Gli esperti di Kaspersky hanno scoperto un nuovo malware che può colpire i sistemi industriali “air-gapped“, ovvero non connessi ad Internet. Gli attacchi sono stati effettuati dal gruppo Zirconium contro diverse aziende dell’est Europa, utilizzando varianti della famiglia FourteenHi.
Attacco multi-stadio
I primi attacchi sono stati rilevati nel mese di aprile. Durante la prima fase sono stabiliti la persistenza e l’accesso remoto. Segue quindi la fase di distribuzione del malware che permette di rubare i dati dai sistemi air-gapped, sfruttando un drive USB. Infine vengono usati vari tool per inviare i dati al server C2 (command and control).
Il malware è formato da quattro moduli. Il modulo principale raccoglie informazioni sui drive e la struttura del file system, raccoglie i dati, cattura screenshot e distribuisce payload aggiuntivi. Il secondo modulo infetta i drive rimovibili, copiando un’eseguibile legittimo di McAfee e una DLL infetta che viene caricata in memoria tramite DLL sideloading, quando l’utente esegue un file .LNK.

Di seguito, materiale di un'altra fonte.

(* ===== verification/Auth.v ===== *)
(** * API-key authentication of the two services

    Models [crates/services/safety-kernel/src/auth.rs] (the per-role layer in
    front of every kernel route) and [crates/services/transparency-log/src/auth.rs]
    (the single-key layer of the log), and the kernel's error envelope
    ([dto.rs]).  The layers read the [x-api-key] header; [supplied] is its text,
    absent when there is no such header or it is not visible ASCII.  The
    [test-seams] feature, off in production builds, is left out. *)

From S2P Require Import Prelude RustStr Crates Merkle MerkleSpec Store Tlog.

Local Open Scope N_scope.

(** ** The constant-time comparison both services share *)

Fixpoint xor_or (diff : N) (ab : list (byte * byte)) : N :=
  match ab with
  | [] => diff
  | (x, y) :: ab => xor_or (N.lor diff (N.lxor (Byte.to_N x) (Byte.to_N y))) ab
  end.

Definition constant_time_eq (a b : list byte) : bool :=
  if negb (length a =? length b)%nat then false else xor_or 0 (zip a b) =? 0.

(** ** The kernel's error envelope *)

Record KernelErrorResponse := {
  ke_ok : bool;
  ke_error : string;
  ke_reason : option string
}.
Definition kernel_simple (error : string) : KernelErrorResponse :=
  {| ke_ok := false; ke_error := error; ke_reason := None |}.
Definition kernel_with_reason (error reason : string) : KernelErrorResponse :=
  {| ke_ok := false; ke_error := error; ke_reason := Some reason |}.

(** ** The kernel's layer *)

Record AuthSettings := {
  auth_mode : string;
  env : string;
  api_key_worker : option string;
  api_key_api : option string;
  api_key_operator : option string;
  api_key_reaper : option string
}.

Inductive AuthOutcome :=
| PublicPath                                           (* forwarded without a role *)
| Denied (status : N) (body : KernelErrorResponse)
| CallerRole (role : string).                          (* forwarded with the role *)

Definition kernel_is_public_path (path : string) : bool :=
  String.eqb path "/health" || String.eqb path "/kernel/v1/health"
  || String.eqb path "/kernel/v1/public_key".

Definition auth_layer (s : AuthSettings) (path : string) (supplied : option string)
    : AuthOutcome :=
  if kernel_is_public_path path then PublicPath else
  if negb (String.eqb (auth_mode s) "api_key")
  then Denied 503 (kernel_simple "auth_misconfigured") else
  let worker_key := default "" (api_key_worker s) in
  let api_key := default "" (api_key_api s) in
  let operator_key := default "" (api_key_operator s) in
  let reaper_key := default "" (api_key_reaper s) in
  if is_empty worker_key || is_empty api_key
  then Denied 503 (kernel_simple "auth_misconfigured") else
  if (String.eqb (env s) "prod" || String.eqb (env s) "production") && is_empty operator_key
  then Denied 503 (kernel_simple "auth_misconfigured") else
  let supplied := default "" supplied in
  if is_empty supplied then Denied 401 (kernel_simple "unauthorized") else
  let matches key := negb (is_empty key) && constant_time_eq (as_bytes supplied) (as_bytes key) in
  if matches worker_key then CallerRole "worker" else
  if matches api_key then CallerRole "api" else
  if matches operator_key then CallerRole "operator" else
  if matches reaper_key then CallerRole "reaper" else
  Denied 401 (kernel_simple "unauthorized").

(** ** The log's layer: [None] forwards the request *)

Definition tlog_is_public_path (path : string) : bool :=
  String.eqb path "/health" || String.eqb path "/v1/keys/transparency".

Definition tlog_auth_layer (configured path : string) (supplied : option string)
    : option (N * ErrorResponse) :=
  if tlog_is_public_path path then None else
  if is_empty configured then Some (503, simple "auth_misconfigured") else
  let supplied := default "" supplied in
  if is_empty supplied then Some (401, simple "unauthorized") else
  if negb (constant_time_eq (as_bytes supplied) (as_bytes configured))
  then Some (401, simple "unauthorized") else
  None.

(** ** Lemmas *)

Lemma lor_zero a b : N.lor a b = 0 <-> a = 0 /\ b = 0.
Proof. apply N.lor_eq_0_iff. Qed.

Lemma xor_or_zero ab diff :
  xor_or diff ab = 0 <-> diff = 0 /\ Forall (fun p => fst p = snd p) ab.
Proof.
  revert diff. induction ab as [|[x y] ab IH]; intros diff; simpl.
  - rewrite Forall_nil. tauto.
  - rewrite IH, lor_zero, N.lxor_eq_0_iff, Forall_cons. simpl.
    assert (Byte.to_N x = Byte.to_N y <-> x = y) as ->; [|tauto].
    split; [|by intros ->]. intros E. apply (f_equal Byte.of_N) in E.
    rewrite !Byte.of_to_N in E. congruence.
Qed.

(** The XOR accumulation decides equality. *)
Lemma constant_time_eq_spec a b : constant_time_eq a b = true <-> a = b.
Proof.
  unfold constant_time_eq. destruct (Nat.eqb_spec (length a) (length b)) as [E|E]; simpl.
  - rewrite N.eqb_eq, xor_or_zero. split; [intros [_ Hf]|intros ->; split; [done|]].
    + revert b E Hf. induction a as [|x a IH]; intros [|y b] E Hf; simpl in *; try done.
      apply Forall_cons in Hf as [Hxy Hf]. simpl in Hxy. subst y. f_equal. apply IH; [lia|done].
    + clear E. induction b; simpl; by constructor.
  - split; [done|]. by intros ->.
Qed.

Lemma constant_time_eq_str s t :
  constant_time_eq (as_bytes s) (as_bytes t) = true <-> s = t.
Proof. rewrite constant_time_eq_spec. split; [apply as_bytes_inj|by intros ->]. Qed.

(** The key configured for a role. *)
Definition role_key (s : AuthSettings) (role : string) : option string :=
  if String.eqb role "worker" then api_key_worker s
  else if String.eqb role "api" then api_key_api s
  else if String.eqb role "operator" then api_key_operator s
  else if String.eqb role "reaper" then api_key_reaper s
  else None.

Lemma key_matches_iff supplied (o : option string) :
  negb (is_empty (default "" o)) && constant_time_eq (as_bytes supplied) (as_bytes (default "" o))
    = true <->
  o = Some supplied /\ supplied <> "".
Proof.
  rewrite andb_true_iff, negb_true_iff, constant_time_eq_str.
  destruct o as [[|a k]|]; simpl; [naive_solver..|]. split; [by intros [? _]|by intros []].
Qed.

Lemma role_key_unique s r1 r2 key :
  NoDup (omap (role_key s) ["worker"; "api"; "operator"; "reaper"]) ->
  role_key s r1 = Some key -> role_key s r2 = Some key -> r1 = r2.
Proof.
  assert (forall r k, role_key s r = Some k -> r ∈ ["worker"; "api"; "operator"; "reaper"]) as Hin.
  { intros r k. unfold role_key.
    repeat match goal with |- context [String.eqb r ?n] =>
      destruct (String.eqb_spec r n) as [->|]; [set_solver|] end. done. }
  intros Hnd H1 H2. pose proof (Hin _ _ H1) as I1. pose proof (Hin _ _ H2) as I2.
  cbn [omap list_omap] in Hnd. rewrite !elem_of_cons, elem_of_nil in I1, I2.
  destruct I1 as [->|[->|[->|[->|[]]]]], I2 as [->|[->|[->|[->|[]]]]]; try done; exfalso;
    rewrite H1, H2 in Hnd; repeat case_match; rewrite ?NoDup_cons in Hnd; set_solver.
Qed.

(** Roles are earned: the kernel's layer forwards a request to a protected
    route under a role only if the caller presented, non-empty, exactly the key
    configured for that role, so a role whose key is unset is held by nobody and
    the comparison's constant-time loop decides equality; without a matching key
    the answer is 401, and a layer whose keys are not all configured refuses
    everything with 503.  When the four keys differ each key has one role. *)
Theorem roles_are_earned s path supplied :
  match auth_layer s path supplied with
  | PublicPath => kernel_is_public_path path = true
  | CallerRole role =>
      kernel_is_public_path path = false /\ auth_mode s = "api_key" /\
      exists key, supplied = Some key /\ key <> "" /\ role_key s role = Some key /\
        (forall role', role_key s role' = Some key ->
           NoDup (omap (role_key s) ["worker"; "api"; "operator"; "reaper"]) -> role' = role)
  | Denied status body =>
      kernel_is_public_path path = false /\
      (status = 503 /\ body = kernel_simple "auth_misconfigured" \/
       status = 401 /\ body = kernel_simple "unauthorized" /\
       forall role key, supplied = Some key -> key <> "" -> role_key s role <> Some key)
  end.
Proof.
  unfold auth_layer. destruct (kernel_is_public_path path) eqn:Hpub; [done|].
  destruct (String.eqb_spec (auth_mode s) "api_key") as [Hmode|]; simpl; [|eauto].
  destruct (is_empty (default "" (api_key_worker s)) || _) eqn:Hkeys; [eauto|].
  destruct ((_ || _) && is_empty _); [eauto|].
  destruct supplied as [key|]; simpl; [|split; [done|right; by split_and!]].
  destruct (is_empty key) eqn:Hne; [split; [done|right; split_and!; [done..|]];
    intros role k [= ->]; by destruct k|].
  apply orb_false_iff in Hkeys as [Hw Ha].
  repeat match goal with
  | |- context [if negb (is_empty ?k) && ?c then _ else _] =>
      let E := fresh "E" in destruct (negb (is_empty k) && c) eqn:E
  end.
  all: rewrite ?key_matches_iff, <-?not_true_iff_false, ?key_matches_iff in *.
  1-4: split; [done|]; split; [done|]; exists key; split; [done|]; split; [by intros ->|].
  1-4: split; [naive_solver|]; intros role' Hr' Hnd.
  1-4: apply (role_key_unique s role' _ key Hnd Hr'); naive_solver.
  split; [done|]. right. split_and!; [done..|]. intros role k [= <-] Hk.
  unfold role_key. repeat case_match; naive_solver.
Qed.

Il terzo modulo esegue uno script che copia i dati nella directory $RECYCLE.BIN, dalla quale vengono raccolti dal primo modulo. Il quarto modulo, rilevato in alcuni attacchi, è una variante del primo modulo che funziona come dropper del payload simile a quello del secondo modulo. Quest’ultimo ruba i file, cattura screenshot e registra i tasti premuti (keylogging).
Il malware viene iniettato nella memoria di processi legittimi per evitare la rilevazione. Entra in funzione dopo 10 minuti e raccoglie tutti i file che hanno le estensioni indicate nel file di configurazione. I dati sono salvati in archivi RAR che vengono successivamente inviati al server C2.